In 1678, after a twenty-six year legal battle with two nieces, the sixth John Southworth was on the brink of bankruptcy. His son, Edward, inherited the hall and sold it to Thomas Braddyll. In 1710 the house turned into a fustian factory before the rooms were let to handloom weavers and their families later in the century.
In 1834 Col. T.R.G. Braddyll converted Samlesbury Hall into The Braddyll Arms. Thomas Southworth’s gallery was stripped of his elaborate panelling and it was taken to enhance Col. Braddyll’s rebuilt house at Conishead Priory.
Mrs Blundell was the first landlady, she farmed 130 acres of the manor and won the Preston Agricultural Society’s Prize in 1838.
Col. Braddyll bankrupted himself through unsuccessful mining ventures and the hall was forfeited into chancery.
in 1851 the hall was bought by Thomas Cooper and in 1852 he let the old hall out to Mrs Harrison who turned it into a school.
Joseph Harrison purchased the hall, he was an iron founder, mill owner and philanthropist. In 1862 his wife died and after that he devoted his time to restoring the hall. Later on his widowed sister, Agnes, would live with him and his son William.
William had a bad accident in January of 1879, where he fell on ice and sustained a head injury. In May, after his dog was bit by a rabid dog, he knew that his dog would have to be shot. William was later found to have shot himself, suspected that the gun accidentally went off when he was loading it. Agnes and William’s brother Henry gave evidence that William would never do such a thing but since his accident, he hadn’t been the same and that he could no longer make rational decisions.
The same year, their father Joseph died. Mary, another sister, who had nursed Joseph, moved to Samlesbury and when Agnes remarried shortly after, both Mary and Agnes relocated. Henry, who was the only sibling left at the hall, bought his sister’s shares of the estate.
After Henry’s death, his nephew, Agnes’ son Montague Charles Somerset Johnstone inherited the house but declined to live there. His brother FitzRoy Lewis Montague Johnstone would live there instead. Unfortunately, FitzRoy was killed at the Battle of the Marne in September 1914 and the gardener assumed the role of caretaker.
By 1925 the hall had become derelict and was bought by a firm who intended to demolish it to build a housing estate instead. The local community got together and purchased the house, where it has been managed by the Samlesbury Hall Trust ever since.
One of Sir John’s Southworth’s daughters began to keep company with a man from an Anglican aristocratic family. After being forbidden to marry him, she planned to elope to get married but her brothers discovered the plan and killed the man. She died of a broken heart in a foreign convent.

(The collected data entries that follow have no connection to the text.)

Section Setters.
Context {A : Type}.
Implicit Type k : kernel A.
Definition set_tcbs (v : gmap Z TCB) (k : kernel A) : kernel A :=
  mkKernel v (kls k) (pxCurrentTCB k) (pxDelayedTaskList k) (pxOverflowDelayedTaskList k)
  (uxDeletedTasksWaitingCleanUp k) (uxCurrentNumberOfTasks k) (xTickCount k) (uxTopReadyPriority k)
  (xSchedulerRunning k) (xPendedTicks k) (xYieldPending k) (xNumOfOverflows k) (uxTaskNumber k)
  (xNextTaskUnblockTime k) (xIdleTaskHandle k) (uxSchedulerSuspended k) (swi_pending k) (kheap k).
Definition set_kls (v : lstate) (k : kernel A) : kernel A :=
  mkKernel (tcbs k) v (pxCurrentTCB k) (pxDelayedTaskList k) (pxOverflowDelayedTaskList k)
  (uxDeletedTasksWaitingCleanUp k) (uxCurrentNumberOfTasks k) (xTickCount k) (uxTopReadyPriority k)
  (xSchedulerRunning k) (xPendedTicks k) (xYieldPending k) (xNumOfOverflows k) (uxTaskNumber k)
  (xNextTaskUnblockTime k) (xIdleTaskHandle k) (uxSchedulerSuspended k) (swi_pending k) (kheap k).
Definition set_pxCurrentTCB (v : Z) (k : kernel A) : kernel A :=
  mkKernel (tcbs k) (kls k) v (pxDelayedTaskList k) (pxOverflowDelayedTaskList k)
  (uxDeletedTasksWaitingCleanUp k) (uxCurrentNumberOfTasks k) (xTickCount k) (uxTopReadyPriority k)
  (xSchedulerRunning k) (xPendedTicks k) (xYieldPending k) (xNumOfOverflows k) (uxTaskNumber k)
  (xNextTaskUnblockTime k) (xIdleTaskHandle k) (uxSchedulerSuspended k) (swi_pending k) (kheap k).
Definition set_pxDelayedTaskList (v : Z) (k : kernel A) : kernel A :=
  mkKernel (tcbs k) (kls k) (pxCurrentTCB k) v (pxOverflowDelayedTaskList k) (uxDeletedTasksWaitingCleanUp k)
  (uxCurrentNumberOfTasks k) (xTickCount k) (uxTopReadyPriority k) (xSchedulerRunning k) (xPendedTicks k)
  (xYieldPending k) (xNumOfOverflows k) (uxTaskNumber k) (xNextTaskUnblockTime k) (xIdleTaskHandle k)
  (uxSchedulerSuspended k) (swi_pending k) (kheap k).
Definition set_pxOverflowDelayedTaskList (v : Z) (k : kernel A) : kernel A :=
  mkKernel (tcbs k) (kls k) (pxCurrentTCB k) (pxDelayedTaskList k) v (uxDeletedTasksWaitingCleanUp k)
  (uxCurrentNumberOfTasks k) (xTickCount k) (uxTopReadyPriority k) (xSchedulerRunning k) (xPendedTicks k)
  (xYieldPending k) (xNumOfOverflows k) (uxTaskNumber k) (xNextTaskUnblockTime k) (xIdleTaskHandle k)
  (uxSchedulerSuspended k) (swi_pending k) (kheap k).
Definition set_uxDeletedTasksWaitingCleanUp (v : Z) (k : kernel A) : kernel A :=
  mkKernel (tcbs k) (kls k) (pxCurrentTCB k) (pxDelayedTaskList k) (pxOverflowDelayedTaskList k) v
  (uxCurrentNumberOfTasks k) (xTickCount k) (uxTopReadyPriority k) (xSchedulerRunning k) (xPendedTicks k)
  (xYieldPending k) (xNumOfOverflows k) (uxTaskNumber k) (xNextTaskUnblockTime k) (xIdleTaskHandle k)
  (uxSchedulerSuspended k) (swi_pending k) (kheap k).
Definition set_uxCurrentNumberOfTasks (v : Z) (k : kernel A) : kernel A :=
  mkKernel (tcbs k) (kls k) (pxCurrentTCB k) (pxDelayedTaskList k) (pxOverflowDelayedTaskList k)
  (uxDeletedTasksWaitingCleanUp k) v (xTickCount k) (uxTopReadyPriority k) (xSchedulerRunning k)
  (xPendedTicks k) (xYieldPending k) (xNumOfOverflows k) (uxTaskNumber k) (xNextTaskUnblockTime k)
  (xIdleTaskHandle k) (uxSchedulerSuspended k) (swi_pending k) (kheap k).
Definition set_xTickCount (v : Z) (k : kernel A) : kernel A :=
  mkKernel (tcbs k) (kls k) (pxCurrentTCB k) (pxDelayedTaskList k) (pxOverflowDelayedTaskList k)
  (uxDeletedTasksWaitingCleanUp k) (uxCurrentNumberOfTasks k) v (uxTopReadyPriority k) (xSchedulerRunning k)
  (xPendedTicks k) (xYieldPending k) (xNumOfOverflows k) (uxTaskNumber k) (xNextTaskUnblockTime k)
  (xIdleTaskHandle k) (uxSchedulerSuspended k) (swi_pending k) (kheap k).
Definition set_uxTopReadyPriority (v : Z) (k : kernel A) : kernel A :=
  mkKernel (tcbs k) (kls k) (pxCurrentTCB k) (pxDelayedTaskList k) (pxOverflowDelayedTaskList k)
  (uxDeletedTasksWaitingCleanUp k) (uxCurrentNumberOfTasks k) (xTickCount k) v (xSchedulerRunning k)
  (xPendedTicks k) (xYieldPending k) (xNumOfOverflows k) (uxTaskNumber k) (xNextTaskUnblockTime k)
  (xIdleTaskHandle k) (uxSchedulerSuspended k) (swi_pending k) (kheap k).
Definition set_xSchedulerRunning (v : bool) (k : kernel A) : kernel A :=
  mkKernel (tcbs k) (kls k) (pxCurrentTCB k) (pxDelayedTaskList k) (pxOverflowDelayedTaskList k)
  (uxDeletedTasksWaitingCleanUp k) (uxCurrentNumberOfTasks k) (xTickCount k) (uxTopReadyPriority k) v
  (xPendedTicks k) (xYieldPending k) (xNumOfOverflows k) (uxTaskNumber k) (xNextTaskUnblockTime k)
  (xIdleTaskHandle k) (uxSchedulerSuspended k) (swi_pending k) (kheap k).
Definition set_xPendedTicks (v : Z) (k : kernel A) : kernel A :=
  mkKernel (tcbs k) (kls k) (pxCurrentTCB k) (pxDelayedTaskList k) (pxOverflowDelayedTaskList k)
  (uxDeletedTasksWaitingCleanUp k) (uxCurrentNumberOfTasks k) (xTickCount k) (uxTopReadyPriority k)
  (xSchedulerRunning k) v (xYieldPending k) (xNumOfOverflows k) (uxTaskNumber k) (xNextTaskUnblockTime k)
  (xIdleTaskHandle k) (uxSchedulerSuspended k) (swi_pending k) (kheap k).
Definition set_xYieldPending (v : bool) (k : kernel A) : kernel A :=
  mkKernel (tcbs k) (kls k) (pxCurrentTCB k) (pxDelayedTaskList k) (pxOverflowDelayedTaskList k)
  (uxDeletedTasksWaitingCleanUp k) (uxCurrentNumberOfTasks k) (xTickCount k) (uxTopReadyPriority k)
  (xSchedulerRunning k) (xPendedTicks k) v (xNumOfOverflows k) (uxTaskNumber k) (xNextTaskUnblockTime k)
  (xIdleTaskHandle k) (uxSchedulerSuspended k) (swi_pending k) (kheap k).
Definition set_xNumOfOverflows (v : Z) (k : kernel A) : kernel A :=
  mkKernel (tcbs k) (kls k) (pxCurrentTCB k) (pxDelayedTaskList k) (pxOverflowDelayedTaskList k)
  (uxDeletedTasksWaitingCleanUp k) (uxCurrentNumberOfTasks k) (xTickCount k) (uxTopReadyPriority k)
  (xSchedulerRunning k) (xPendedTicks k) (xYieldPending k) v (uxTaskNumber k) (xNextTaskUnblockTime k)
  (xIdleTaskHandle k) (uxSchedulerSuspended k) (swi_pending k) (kheap k).
Definition set_uxTaskNumber (v : Z) (k : kernel A) : kernel A :=
  mkKernel (tcbs k) (kls k) (pxCurrentTCB k) (pxDelayedTaskList k) (pxOverflowDelayedTaskList k)
  (uxDeletedTasksWaitingCleanUp k) (uxCurrentNumberOfTasks k) (xTickCount k) (uxTopReadyPriority k)
  (xSchedulerRunning k) (xPendedTicks k) (xYieldPending k) (xNumOfOverflows k) v (xNextTaskUnblockTime k)
  (xIdleTaskHandle k) (uxSchedulerSuspended k) (swi_pending k) (kheap k).
Definition set_xNextTaskUnblockTime (v : Z) (k : kernel A) : kernel A :=
  mkKernel (tcbs k) (kls k) (pxCurrentTCB k) (pxDelayedTaskList k) (pxOverflowDelayedTaskList k)
  (uxDeletedTasksWaitingCleanUp k) (uxCurrentNumberOfTasks k) (xTickCount k) (uxTopReadyPriority k)
  (xSchedulerRunning k) (xPendedTicks k) (xYieldPending k) (xNumOfOverflows k) (uxTaskNumber k) v
  (xIdleTaskHandle k) (uxSchedulerSuspended k) (swi_pending k) (kheap k).
Definition set_xIdleTaskHandle (v : Z) (k : kernel A) : kernel A :=
  mkKernel (tcbs k) (kls k) (pxCurrentTCB k) (pxDelayedTaskList k) (pxOverflowDelayedTaskList k)
  (uxDeletedTasksWaitingCleanUp k) (uxCurrentNumberOfTasks k) (xTickCount k) (uxTopReadyPriority k)
  (xSchedulerRunning k) (xPendedTicks k) (xYieldPending k) (xNumOfOverflows k) (uxTaskNumber k)
  (xNextTaskUnblockTime k) v (uxSchedulerSuspended k) (swi_pending k) (kheap k).
Definition set_uxSchedulerSuspended (v : Z) (k : kernel A) : kernel A :=
  mkKernel (tcbs k) (kls k) (pxCurrentTCB k) (pxDelayedTaskList k) (pxOverflowDelayedTaskList k)
  (uxDeletedTasksWaitingCleanUp k) (uxCurrentNumberOfTasks k) (xTickCount k) (uxTopReadyPriority k)
  (xSchedulerRunning k) (xPendedTicks k) (xYieldPending k) (xNumOfOverflows k) (uxTaskNumber k)
  (xNextTaskUnblockTime k) (xIdleTaskHandle k) v (swi_pending k) (kheap k).
Definition set_swi_pending (v : bool) (k : kernel A) : kernel A :=
  mkKernel (tcbs k) (kls k) (pxCurrentTCB k) (pxDelayedTaskList k) (pxOverflowDelayedTaskList k)
  (uxDeletedTasksWaitingCleanUp k) (uxCurrentNumberOfTasks k) (xTickCount k) (uxTopReadyPriority k)
  (xSchedulerRunning k) (xPendedTicks k) (xYieldPending k) (xNumOfOverflows k) (uxTaskNumber k)
  (xNextTaskUnblockTime k) (xIdleTaskHandle k) (uxSchedulerSuspended k) v (kheap k).
Definition set_kheap (v : A) (k : kernel A) : kernel A :=
  mkKernel (tcbs k) (kls k) (pxCurrentTCB k) (pxDelayedTaskList k) (pxOverflowDelayedTaskList k)
  (uxDeletedTasksWaitingCleanUp k) (uxCurrentNumberOfTasks k) (xTickCount k) (uxTopReadyPriority k)
  (xSchedulerRunning k) (xPendedTicks k) (xYieldPending k) (xNumOfOverflows k) (uxTaskNumber k)
  (xNextTaskUnblockTime k) (xIdleTaskHandle k) (uxSchedulerSuspended k) (swi_pending k) v.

It’s believed that Dorothy is the White Lady ghost of Samlesbury’s hall.
In 1612 Jane Southworth, Jennet Bierley and her daughter-in-law, Ellen Bierley, were accused of witchcraft by Grace Sowerbutts, the teenage granddaughter of Jennet. It was acclaimed that they had killed Grace’s twelve-month-old baby. Once the child had been buried, the three women exhumed the body from the graveyard, cooked it, ate it and saved the fat to rub into their bodies in order to change their appearance. The three accused women were incarcerated at Lancaster castle.
Jane was married to the grandson of Sir John Southworth, who was the heir to the estate but had recently died. During the trial, a witness claimed that Sir John was so frightened of his granddaughter-in-law that he would avoid her, dispite the fact that Sir John had died seventeen years earlier when Jane was only a young girl.
The uncle of Jane’s husband was a priest and when Grace was sent to Christopher to learn her prayers, it’s believed that Christopher talked Grace into accusing the women of witchcraft as he disapproved of Jane marrying his nephew. Once Jennet and Ellen gave their similar testimonies about Christopher at the trial, the other witnesses began to accuse each other and in the end, the Samlesbury witches were acquitted.